BENTON, Mo. -- The Federal Emergency Management Agency's project specialist for ice storm and flood damage disasters in Scott County has finished his work here and is moving on to the next disaster area.
During the regular Scott County Commission meeting Tuesday, Joel Evans, county developer, presented commissioners with a list of the last reimbursements for flood damage referred to as Disaster 1749 by FEMA.
"We ended up with $284,671.75," Evans said. "That's the total estimated expenses of which we will receive over $213,000 from the federal government and $28,000 from the state of Missouri. The county will absorb the remaining $43,000 expense."
The reimbursements were broken down into 13 projects. "A lot of it was gravel roads," Evan said.
Total project costs also included: around $50,000 for debris removal; $19,000 for sandbagging, road closures, emergency road clearing, assisting stranded motorists and miscellaneous emergency measures; almost $14,000 for plaster repairs, carpet replacement and cleaning at the county courthouse; almost $5,500 for replacing a wooden bridge with culverts; almost $56,000 for repairs to asphalt roads at 12 sites; and just over $6,000 for culvert repairs at eight sites.

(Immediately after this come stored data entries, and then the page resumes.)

(** * StreamlinedCMS client SDK: credential store, popup handshakes and
      the in-page editing session.

    A shallow embedding of [src/auth.ts] (class [Auth]) and of the lazy
    editor module (class [EditorController]), followed by the properties
    proved about them.

    Conventions of the embedding.
    - [localStorage] is a finite map from storage names to the documents
      held under them; [JSON.stringify] followed by [JSON.parse] is the
      identity on the two records the SDK writes, so a slot holds the
      parsed record, or [Unparseable] for text on which the [try] block of
      the reader throws.  Storage writes do not fail.
    - [Date.now()] is an integer number of milliseconds ([Z]).
    - A JavaScript [Map] that the code iterates is an insertion-ordered
      association list (module [JsMap]); a [Map] that is only read and
      written by key is a [gmap].
    - [string | null] is [option string]; a JavaScript truthiness test on
      such a value is [truthy].
    - Logging, styling, the sign-in link and the custom sign-in trigger
      are presentation only and are left out, except for the two log
      calls and the [alert] that carry the outcome of a save.  The HTML
      editor modal changes the content of the edited element the way
      typing does, and is covered by the [Input] event.
    - Code that runs between two turns of the event loop is one
      transition; [async] functions are cut at their [await]s. *)

From stdpp Require Import gmap strings list fin_maps pretty.
From Stdlib Require Import Ascii ZArith Lia.

Open Scope string_scope.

Evans said he is grateful to FEMA officials for their "diligent work over the past few months assisting us with recovery from this disaster. Not only has FEMA provided financial assistance for our county and its communities, but also provided a wealth of guidance on the physical recovery."
While the Hurricane Katrina/Rita recovery "left FEMA with a black eye," Evans said, "I was pleased with their Public Assistance [assistance to local governments and private not-for-profits] work in Scott County with few exceptions. Open communication and adherence to established guidelines gave a sense of transparency to an otherwise complex process."

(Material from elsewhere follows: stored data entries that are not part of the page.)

(** X12.  When [UnsafeImportAndReset] gets as far as the backend's reset,
    the import before it returned nil, the reset is the last call and the
    only reset of the run, and what the reset answers is the result as it
    is: a failure of the reset is reported although the import has
    happened. *)
Theorem UnsafeImportAndReset_reset_result (be : Backend) (ctx : context_Context)
    (engineUUID : uuid_UUID) (err' : error)
    (tr : list event) (out : outcome error) :
  runs (Backend_UnsafeImportAndReset be ctx engineUUID) tr out ->
  In (Ev (abstract_ResetEngine (abstract be) ctx engineUUID) err') tr ->
  out = Returned err' /\
  filter is_ResetEngine tr
  = [Ev (abstract_ResetEngine (abstract be) ctx engineUUID) err'] /\
  exists tr1,
    tr = tr1 ++ [Ev (abstract_ResetEngine (abstract be) ctx engineUUID) err'] /\
    runs (ClosedEngine_Import (import_and_reset_engine be engineUUID) ctx) tr1
         (Returned no_error).
Proof.
  intros Hr Hin.
  apply UnsafeImportAndReset_runs in Hr as (tr1 & err & H1 & Hc).
  pose proof (Import_calls _ _ _ _ H1) as (_ & Hno & _ & _).
  assert (Hnone : filter is_ResetEngine tr1 = []).
  { clear - Hno. induction tr1 as [|e tr1 IH]; [reflexivity|].
    simpl in *. apply orb_false_elim in Hno as [-> Hno]. auto. }
  destruct Hc as [(_ & -> & _) | (-> & err'' & -> & ->)].
  - exfalso. pose proof (existsb_false_In _ _ _ Hno Hin) as Hf. discriminate.
  - apply in_app_or in Hin as [Hin | [Hin | []]].
    + exfalso. pose proof (existsb_false_In _ _ _ Hno Hin) as Hf. discriminate.
    + apply Ev_inj in Hin. subst err''.
      split; [reflexivity|]. split.
      * rewrite filter_app, Hnone. reflexivity.
      * exists tr1. auto.
Qed.

End DeliveryFacts.

(** ** Further properties: the verdict of the disk-quota evaluation *)

Section VerdictFacts.

Context `{Imports}.

Lemma filter_length_perm {A : Type} (f : A -> bool) (l1 l2 : list A) :
  Permutation l1 l2 -> length (filter f l1) = length (filter f l2).
Proof.
  induction 1 as [| x l1 l2 _ IH | x y l | l1 l2 l3 _ IH1 _ IH2]; simpl.
  - reflexivity.
  - destruct (f x); simpl; congruence.
  - destruct (f x), (f y); reflexivity.
  - congruence.
Qed.

Lemma filter_perm {A : Type} (f : A -> bool) (l1 l2 : list A) :
  Permutation l1 l2 -> Permutation (filter f l1) (filter f l2).
Proof.
  induction 1 as [| x l1 l2 _ IH | x y l | l1 l2 l3 _ IH1 _ IH2]; simpl.
  - constructor.
  - destruct (f x); auto.
  - destruct (f x), (f y); auto. constructor.
  - eapply perm_trans; eauto.
Qed.

(** The excess records are some of the records, in their order. *)
Lemma excess_from_sub (quota : Z) (f : EngineFileSize -> bool)
    (l : list EngineFileSize) :
  forall total,
    incl (excess_from total quota l) l /\
    (length (filter f (excess_from total quota l)) <= length (filter f l))%nat.
Proof.
  unfold excess_from. induction l as [|r l IH]; intros total; simpl.
  - split; [apply incl_refl | lia].
  - destruct (IH (add64 total (Size r))) as [Hi Hl].
    destruct (add64 total (Size r) >? quota); simpl.
    + split; [apply incl_cons; [left; reflexivity | now apply incl_tl]|].
      destruct (f r); simpl; lia.
    + split; [now apply incl_tl|]. destruct (f r); simpl; lia.
Qed.

(** X13.  The total [CheckDiskQuota] reports is the [int64] sum of all the
    sizes the backend reported, whatever the quota and whatever order the
    sort left the records in; it is their sum when that fits. *)
Theorem CheckDiskQuota_total (be : Backend) (quota : Z)
    (sizes : list EngineFileSize) (out : outcome (list uuid_UUID * Z * Z)) :
  Permutation (sort_Slice sizes less) sizes ->
  runs (Backend_CheckDiskQuota be quota)
       [Ev (abstract_EngineFileSizes (abstract be)) sizes] out ->
  exists largeEngines inProgressLargeEngines totalSize,
    out = Returned (largeEngines, inProgressLargeEngines, totalSize) /\
    totalSize = wrap64 (sum_sizes sizes) /\
    in_int64 totalSize /\
    (in_int64 (sum_sizes sizes) -> totalSize = sum_sizes sizes).
Proof.
  intros Hperm Hr. apply CheckDiskQuota_runs in Hr. subst out.
  unfold quota_verdict. eexists _, _, _. split; [reflexivity|].
  rewrite (sum_sizes_perm _ _ Hperm). split; [reflexivity|]. split.
  - unfold in_int64, wrap64.
    pose proof (Z.mod_pos_bound (sum_sizes sizes + 2 ^ 63) (2 ^ 64)). lia.
  - apply wrap64_small.
Qed.

(** X14.  [CheckDiskQuota] only flags what the backend reported: every
    identity it returns is the identity of a reported engine that is not
    importing, it returns no more identities than there are such engines,
    and it counts no more engines in progress than are importing. *)
Theorem CheckDiskQuota_flags_reported (be : Backend) (quota : Z)
    (sizes : list EngineFileSize) (out : outcome (list uuid_UUID * Z * Z)) :
  Permutation (sort_Slice sizes less) sizes ->
  runs (Backend_CheckDiskQuota be quota)
       [Ev (abstract_EngineFileSizes (abstract be)) sizes] out ->
  exists largeEngines inProgressLargeEngines totalSize,
    out = Returned (largeEngines, inProgressLargeEngines, totalSize) /\
    (forall u, In u largeEngines ->
       exists r, In r sizes /\ UUID r = u /\ IsImporting r = false) /\
    (length largeEngines <= length (filter idle sizes))%nat /\
    0 <= inProgressLargeEngines <= Z.of_nat (length (filter IsImporting sizes)).
Proof.
  intros Hperm Hr. apply CheckDiskQuota_runs in Hr. subst out.
  unfold quota_verdict, excess. eexists _, _, _. split; [reflexivity|].
  split; [| split].
  - intros u Hin. apply in_map_iff in Hin as (r & <- & Hin).
    apply filter_In in Hin as [Hin Hi]. exists r.
    split; [| split; [reflexivity | now apply negb_true_iff]].
    apply (Permutation_in _ Hperm).
    now apply (proj1 (excess_from_sub quota idle _ 0)).
  - rewrite length_map, <- (filter_length_perm idle _ _ Hperm).
    apply (proj2 (excess_from_sub quota idle _ 0)).
  - rewrite <- (filter_length_perm IsImporting _ _ Hperm).
    pose proof (proj2 (excess_from_sub quota IsImporting (sort_Slice sizes less) 0)).
    lia.
Qed.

In an e-mail to the Standard Democrat, Hector Rivera, FEMA's project specialist for both the ice storm and flood damage disasters in Scott County this year, said the "level of cooperation and hospitality in the communities of Scott County are unrivaled by other communities nationwide with whom I have worked."
Rivera also commended Evans for his assistance in the claims process.
"His help improved the efficiency of the process in each project," Rivera said. "It is my opinion that without his work, the applicants of Scott County would have submitted substantially lower requests for federal public assistance and fewer of these would have met the requirements for approval. Not only did his efforts profit the residents of Scott County, but also saved countless federal dollars through his help to speed the process along."
Having first arrived here in February following the ice storm disaster, Rivera is leaving Friday to begin working with communities affected by Hurricane Gustav in Louisiana, according to county officials.
"I'd like to do something for Hector," said Commissioner Ron McCormick. "He's been here pretty much all summer away from his family."
"Many have lived in hotel rooms here for as long as eight months," Evans said.
In addition to Rivera, Theresa Weldon and Mike Price are also worthy of special thanks from the county, according to Evans.
In other business Tuesday:
* Starting on Sept. 29, county highway department hours will be from 7 a.m. until 3:30 p.m. Monday through Friday.
"We are working four 10-hour days now," said Presiding Commissioner Jamie Burger.
The change is due to the shortening daylight hours, according to Burger.
He said as it is no longer fully light at 6 a.m., starting an hour later in the day is important "for the safety of our employees and the safety of the traveling citizens."
* Commissioners approved the purchase of two computers for a total cost of $1,350 from PC Services Co. of Sikeston for the Public Administrator's office.
Commissioner Dennis Ziegenhorn said the computers were apparently damaged by lightning.
"We are going to submit them on the insurance claim," Ziegenhorn said.